▶ BRIEF
Below are the records; they must be reproduced verbatim.

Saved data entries
(** The unsafe and runahead marks of a new instruction. *)
Lemma mark_new r (d : DynInst) (tid : nat) :
  isRunahead d = false →
  let d1 := markIfRunahead tid r (markIfUnsafe fl tid r (setInROB curCycle d)) in
  changed [RobEntry; Unsafe; Runahead] (d <| addedToROBTimestamp := curCycle |>) d1
  ∧ (0 < numInstThatMayCauseSquash r tid → isUnsafe d1 || exempt fl d1 = true)
  ∧ (isRunahead d1 = true → inRunaheadMode r tid = true ∧ isUnsafe d1 = true).
Proof.
  intros Hrun d1. set (d0 := d <| addedToROBTimestamp := curCycle |>) in *.
  assert (Hu : ∃ d2, markIfUnsafe fl tid r (setInROB curCycle d) = d2
    ∧ changed [RobEntry; Unsafe] d0 d2
    ∧ (0 < numInstThatMayCauseSquash r tid → isUnsafe d2 || exempt fl d2 = true)).
  { eexists. split; [done|]. unfold markIfUnsafe.
    assert (Hs : changed [RobEntry; Unsafe] d0 (setInROB curCycle d)).
    { eapply changed_mono; [|apply (changed_st_set RobEntry d0)]. set_solver. }
    assert (Hs' : changed [RobEntry; Unsafe] d0 (setUnsafe (setInROB curCycle d))).
    { eapply changed_trans; [exact Hs|]. eapply changed_mono; [|apply changed_st_set]. set_solver. }
    assert (Hu' : isUnsafe (setUnsafe (setInROB curCycle d)) = true) by apply get_st_set_eq.
    unfold exempt. destruct (Z.ltb_spec 0 (numInstThatMayCauseSquash r tid)).
    - destruct (CD_Allow_NonLoads_AfterBranch fl && negb (isLoad (setInROB curCycle d))) eqn:Ex;
        (split; [done|]); intros _; [rewrite Ex; apply orb_true_r|by rewrite Hu'].
    - destruct (CD_MarkUnsafeIf_LoadtInstruction fl && _); (split; [done|lia]). }
  destruct Hu as (d2 & E & Hc & Hp). unfold d1. rewrite E.
  assert (isRunahead d2 = false) as Hr2.
  { rewrite <- Hrun. unfold isRunahead. by rewrite (changed_get _ _ _ _ Hc) by set_solver. }
  unfold markIfRunahead. destruct (inRunaheadMode r tid && isUnsafe d2) eqn:Eb.
  - apply andb_true_iff in Eb as [Eb1 Eb2].
    assert (isUnsafe (setRunahead d2) = true) as Hu2.
    { unfold isUnsafe, setRunahead. by rewrite get_st_set_ne. }
    split; [|split; [by rewrite Hu2|by rewrite Hu2]].
    eapply changed_trans; (eapply changed_mono; [|first [exact Hc|apply changed_st_set]]); set_solver.
  - split; [eapply changed_mono; [|exact Hc]; set_solver|]. split; [done|]. congruence.
Qed.

(** The bookkeeping of the branch counter and of runahead mode. *)
Lemma note_new r r' (d1 d' : DynInst) (tid : nat) (age : Z) :
  (isRunahead d1 = true → inRunaheadMode r tid = true) →
  noteMaySquash fl tid age d1 r = (d', r') →
  changed [Runahead; MaySquashOthers] d1 d'
  ∧ (maySquashOthers d' = true → maySquashOthers d1 = true)
  ∧ numInstThatMayCauseSquash r' tid = numInstThatMayCauseSquash r tid + Z.b2z (maySquashOthers d')
  ∧ Nat.b2n (inRunaheadMode r' tid) = (Nat.b2n (inRunaheadMode r tid) + Nat.b2n (init_inst d'))%nat
  ∧ (∀ t, t ≠ tid → numInstThatMayCauseSquash r' t = numInstThatMayCauseSquash r t
                    ∧ inRunaheadMode r' t = inRunaheadMode r t).
Proof.
  intros Hrun E. unfold noteMaySquash in E.
  destruct (maySquashOthers d1) eqn:Hm; [destruct (inRunaheadMode r tid) eqn:Hr|].
  - simplify_eq. assert (maySquashOthers (clearMaySquashOthers d1) = false) as Hf by apply get_st_reset_eq.
    unfold init_inst. rewrite Hf, Hr. cbn. split_and!; try done; [|lia].
    eapply changed_mono; [|apply changed_st_reset]. set_solver.
  - assert (isRunahead d1 = false) as Hr1 by (destruct (isRunahead d1); [by specialize (Hrun eq_refl)|done]).
    case_match; simplify_eq; unfold init_inst; cbn; rewrite ?fn_lookup_insert.
    + assert (maySquashOthers (setRunahead d1) = true) as -> by (by rewrite <- Hm; apply get_st_set_ne).
      assert (isRunahead (setRunahead d1) = true) as -> by apply get_st_set_eq.
      split_and!; try done; [|intros t Ht; by rewrite !fn_lookup_insert_ne].
      eapply changed_mono; [|apply changed_st_set]. set_solver.
    + rewrite Hm, Hr1, ?Hr. split_and!; try done. intros t Ht. by rewrite fn_lookup_insert_ne.
  - simplify_eq. unfold init_inst. rewrite Hm. cbn. split_and!; try done; try lia.
Qed.

Lemma note_tables r r' (d1 d' : DynInst) (tid : nat) (age : Z) :
  noteMaySquash fl tid age d1 r = (d', r') →
  ∃ n b, r' = r <| numInstThatMayCauseSquash := n |> <| inRunaheadMode := b |>.
Proof.
  unfold noteMaySquash. intros E. repeat case_match; simplify_eq;
    first [by eexists _, _
          |by exists (numInstThatMayCauseSquash r'), (inRunaheadMode r'); destruct r'].
Qed.

(** What [insertInst] does, when its assertions hold. *)
Lemma insertInst_inv r r' w w' (p : InstPtr) (age : Z) :
  insertInst fl curCycle p age r w = Ok (r', w') →
  ∃ d d' n b hd tl, w_heap w !! p = Some d
  ∧ (let tid := threadNumber d in
     let r1 := r <| instList ::= <[tid := instList r tid ++ [p]]> |> <| head := hd |> <| tail := tl |> in
     noteMaySquash fl tid age (markIfRunahead tid r1 (markIfUnsafe fl tid r1 (setInROB curCycle d))) r1
       = (d', r1 <| numInstThatMayCauseSquash := n |> <| inRunaheadMode := b |>)
     ∧ r' = r1 <| numInstThatMayCauseSquash := n |> <| inRunaheadMode := b |>
               <| numInstsInROB ::= Z.succ |> <| threadEntries ::= <[tid := threadEntries r tid + 1]> |>)
  ∧ w' = w <| w_heap ::= <[p := d']> |>.
Proof.
  unfold insertInst. intros Hi. res_simp. rename x into d.
  match goal with E : (if _ then _ else _) = Ok ?x |- _ => rename x into r1; rename E into Eh end.
  assert (∃ hd, r1 = r <| instList ::= <[threadNumber d := instList r (threadNumber d) ++ [p]]> |>
                       <| head := hd |>) as [hd ->].
  { destruct (numInstsInROB _ =? 0); res_simp; eexists; [done|].
    instantiate (1 := head r). by destruct r. }
  match type of Hi with context [noteMaySquash ?a ?b ?c ?x ?y] =>
    destruct (noteMaySquash a b c x y) as [d' r2] eqn:En end.
  destruct (note_tables _ _ _ _ _ _ En) as (n & b & ->). res_simp.
  exists d, d', n, b, hd, (list.last (instList r (threadNumber d) ++ [p])).
  split; [done|]. split; [|done]. cbn in *. rewrite fn_lookup_insert in *. split; [exact En|done].
Qed.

▶ SOLUTION TO THE EXERCISE
(** The unsafe and runahead marks of a new instruction. *)
Lemma mark_new r (d : DynInst) (tid : nat) :
  isRunahead d = false →
  let d1 := markIfRunahead tid r (markIfUnsafe fl tid r (setInROB curCycle d)) in
  changed [RobEntry; Unsafe; Runahead] (d <| addedToROBTimestamp := curCycle |>) d1
  ∧ (0 < numInstThatMayCauseSquash r tid → isUnsafe d1 || exempt fl d1 = true)
  ∧ (isRunahead d1 = true → inRunaheadMode r tid = true ∧ isUnsafe d1 = true).
Proof.
  intros Hrun d1. set (d0 := d <| addedToROBTimestamp := curCycle |>) in *.
  assert (Hu : ∃ d2, markIfUnsafe fl tid r (setInROB curCycle d) = d2
    ∧ changed [RobEntry; Unsafe] d0 d2
    ∧ (0 < numInstThatMayCauseSquash r tid → isUnsafe d2 || exempt fl d2 = true)).
  { eexists. split; [done|]. unfold markIfUnsafe.
    assert (Hs : changed [RobEntry; Unsafe] d0 (setInROB curCycle d)).
    { eapply changed_mono; [|apply (changed_st_set RobEntry d0)]. set_solver. }
    assert (Hs' : changed [RobEntry; Unsafe] d0 (setUnsafe (setInROB curCycle d))).
    { eapply changed_trans; [exact Hs|]. eapply changed_mono; [|apply changed_st_set]. set_solver. }
    assert (Hu' : isUnsafe (setUnsafe (setInROB curCycle d)) = true) by apply get_st_set_eq.
    unfold exempt. destruct (Z.ltb_spec 0 (numInstThatMayCauseSquash r tid)).
    - destruct (CD_Allow_NonLoads_AfterBranch fl && negb (isLoad (setInROB curCycle d))) eqn:Ex;
        (split; [done|]); intros _; [rewrite Ex; apply orb_true_r|by rewrite Hu'].
    - destruct (CD_MarkUnsafeIf_LoadtInstruction fl && _); (split; [done|lia]). }
  destruct Hu as (d2 & E & Hc & Hp). unfold d1. rewrite E.
  assert (isRunahead d2 = false) as Hr2.
  { rewrite <- Hrun. unfold isRunahead. by rewrite (changed_get _ _ _ _ Hc) by set_solver. }
  unfold markIfRunahead. destruct (inRunaheadMode r tid && isUnsafe d2) eqn:Eb.
  - apply andb_true_iff in Eb as [Eb1 Eb2].
    assert (isUnsafe (setRunahead d2) = true) as Hu2.
    { unfold isUnsafe, setRunahead. by rewrite get_st_set_ne. }
    split; [|split; [by rewrite Hu2|by rewrite Hu2]].
    eapply changed_trans; (eapply changed_mono; [|first [exact Hc|apply changed_st_set]]); set_solver.
  - split; [eapply changed_mono; [|exact Hc]; set_solver|]. split; [done|]. congruence.
Qed.

(** The bookkeeping of the branch counter and of runahead mode. *)
Lemma note_new r r' (d1 d' : DynInst) (tid : nat) (age : Z) :
  (isRunahead d1 = true → inRunaheadMode r tid = true) →
  noteMaySquash fl tid age d1 r = (d', r') →
  changed [Runahead; MaySquashOthers] d1 d'
  ∧ (maySquashOthers d' = true → maySquashOthers d1 = true)
  ∧ numInstThatMayCauseSquash r' tid = numInstThatMayCauseSquash r tid + Z.b2z (maySquashOthers d')
  ∧ Nat.b2n (inRunaheadMode r' tid) = (Nat.b2n (inRunaheadMode r tid) + Nat.b2n (init_inst d'))%nat
  ∧ (∀ t, t ≠ tid → numInstThatMayCauseSquash r' t = numInstThatMayCauseSquash r t
                    ∧ inRunaheadMode r' t = inRunaheadMode r t).
Proof.
  intros Hrun E. unfold noteMaySquash in E.
  destruct (maySquashOthers d1) eqn:Hm; [destruct (inRunaheadMode r tid) eqn:Hr|].
  - simplify_eq. assert (maySquashOthers (clearMaySquashOthers d1) = false) as Hf by apply get_st_reset_eq.
    unfold init_inst. rewrite Hf, Hr. cbn. split_and!; try done; [|lia].
    eapply changed_mono; [|apply changed_st_reset]. set_solver.
  - assert (isRunahead d1 = false) as Hr1 by (destruct (isRunahead d1); [by specialize (Hrun eq_refl)|done]).
    case_match; simplify_eq; unfold init_inst; cbn; rewrite ?fn_lookup_insert.
    + assert (maySquashOthers (setRunahead d1) = true) as -> by (by rewrite <- Hm; apply get_st_set_ne).
      assert (isRunahead (setRunahead d1) = true) as -> by apply get_st_set_eq.
      split_and!; try done; [|intros t Ht; by rewrite !fn_lookup_insert_ne].
      eapply changed_mono; [|apply changed_st_set]. set_solver.
    + rewrite Hm, Hr1, ?Hr. split_and!; try done. intros t Ht. by rewrite fn_lookup_insert_ne.
  - simplify_eq. unfold init_inst. rewrite Hm. cbn. split_and!; try done; try lia.
Qed.

Lemma note_tables r r' (d1 d' : DynInst) (tid : nat) (age : Z) :
  noteMaySquash fl tid age d1 r = (d', r') →
  ∃ n b, r' = r <| numInstThatMayCauseSquash := n |> <| inRunaheadMode := b |>.
Proof.
  unfold noteMaySquash. intros E. repeat case_match; simplify_eq;
    first [by eexists _, _
          |by exists (numInstThatMayCauseSquash r'), (inRunaheadMode r'); destruct r'].
Qed.

(** What [insertInst] does, when its assertions hold. *)
Lemma insertInst_inv r r' w w' (p : InstPtr) (age : Z) :
  insertInst fl curCycle p age r w = Ok (r', w') →
  ∃ d d' n b hd tl, w_heap w !! p = Some d
  ∧ (let tid := threadNumber d in
     let r1 := r <| instList ::= <[tid := instList r tid ++ [p]]> |> <| head := hd |> <| tail := tl |> in
     noteMaySquash fl tid age (markIfRunahead tid r1 (markIfUnsafe fl tid r1 (setInROB curCycle d))) r1
       = (d', r1 <| numInstThatMayCauseSquash := n |> <| inRunaheadMode := b |>)
     ∧ r' = r1 <| numInstThatMayCauseSquash := n |> <| inRunaheadMode := b |>
               <| numInstsInROB ::= Z.succ |> <| threadEntries ::= <[tid := threadEntries r tid + 1]> |>)
  ∧ w' = w <| w_heap ::= <[p := d']> |>.
Proof.
  unfold insertInst. intros Hi. res_simp. rename x into d.
  match goal with E : (if _ then _ else _) = Ok ?x |- _ => rename x into r1; rename E into Eh end.
  assert (∃ hd, r1 = r <| instList ::= <[threadNumber d := instList r (threadNumber d) ++ [p]]> |>
                       <| head := hd |>) as [hd ->].
  { destruct (numInstsInROB _ =? 0); res_simp; eexists; [done|].
    instantiate (1 := head r). by destruct r. }
  match type of Hi with context [noteMaySquash ?a ?b ?c ?x ?y] =>
    destruct (noteMaySquash a b c x y) as [d' r2] eqn:En end.
  destruct (note_tables _ _ _ _ _ _ En) as (n & b & ->). res_simp.
  exists d, d', n, b, hd, (list.last (instList r (threadNumber d) ++ [p])).
  split; [done|]. split; [|done]. cbn in *. rewrite fn_lookup_insert in *. split; [exact En|done].
Qed.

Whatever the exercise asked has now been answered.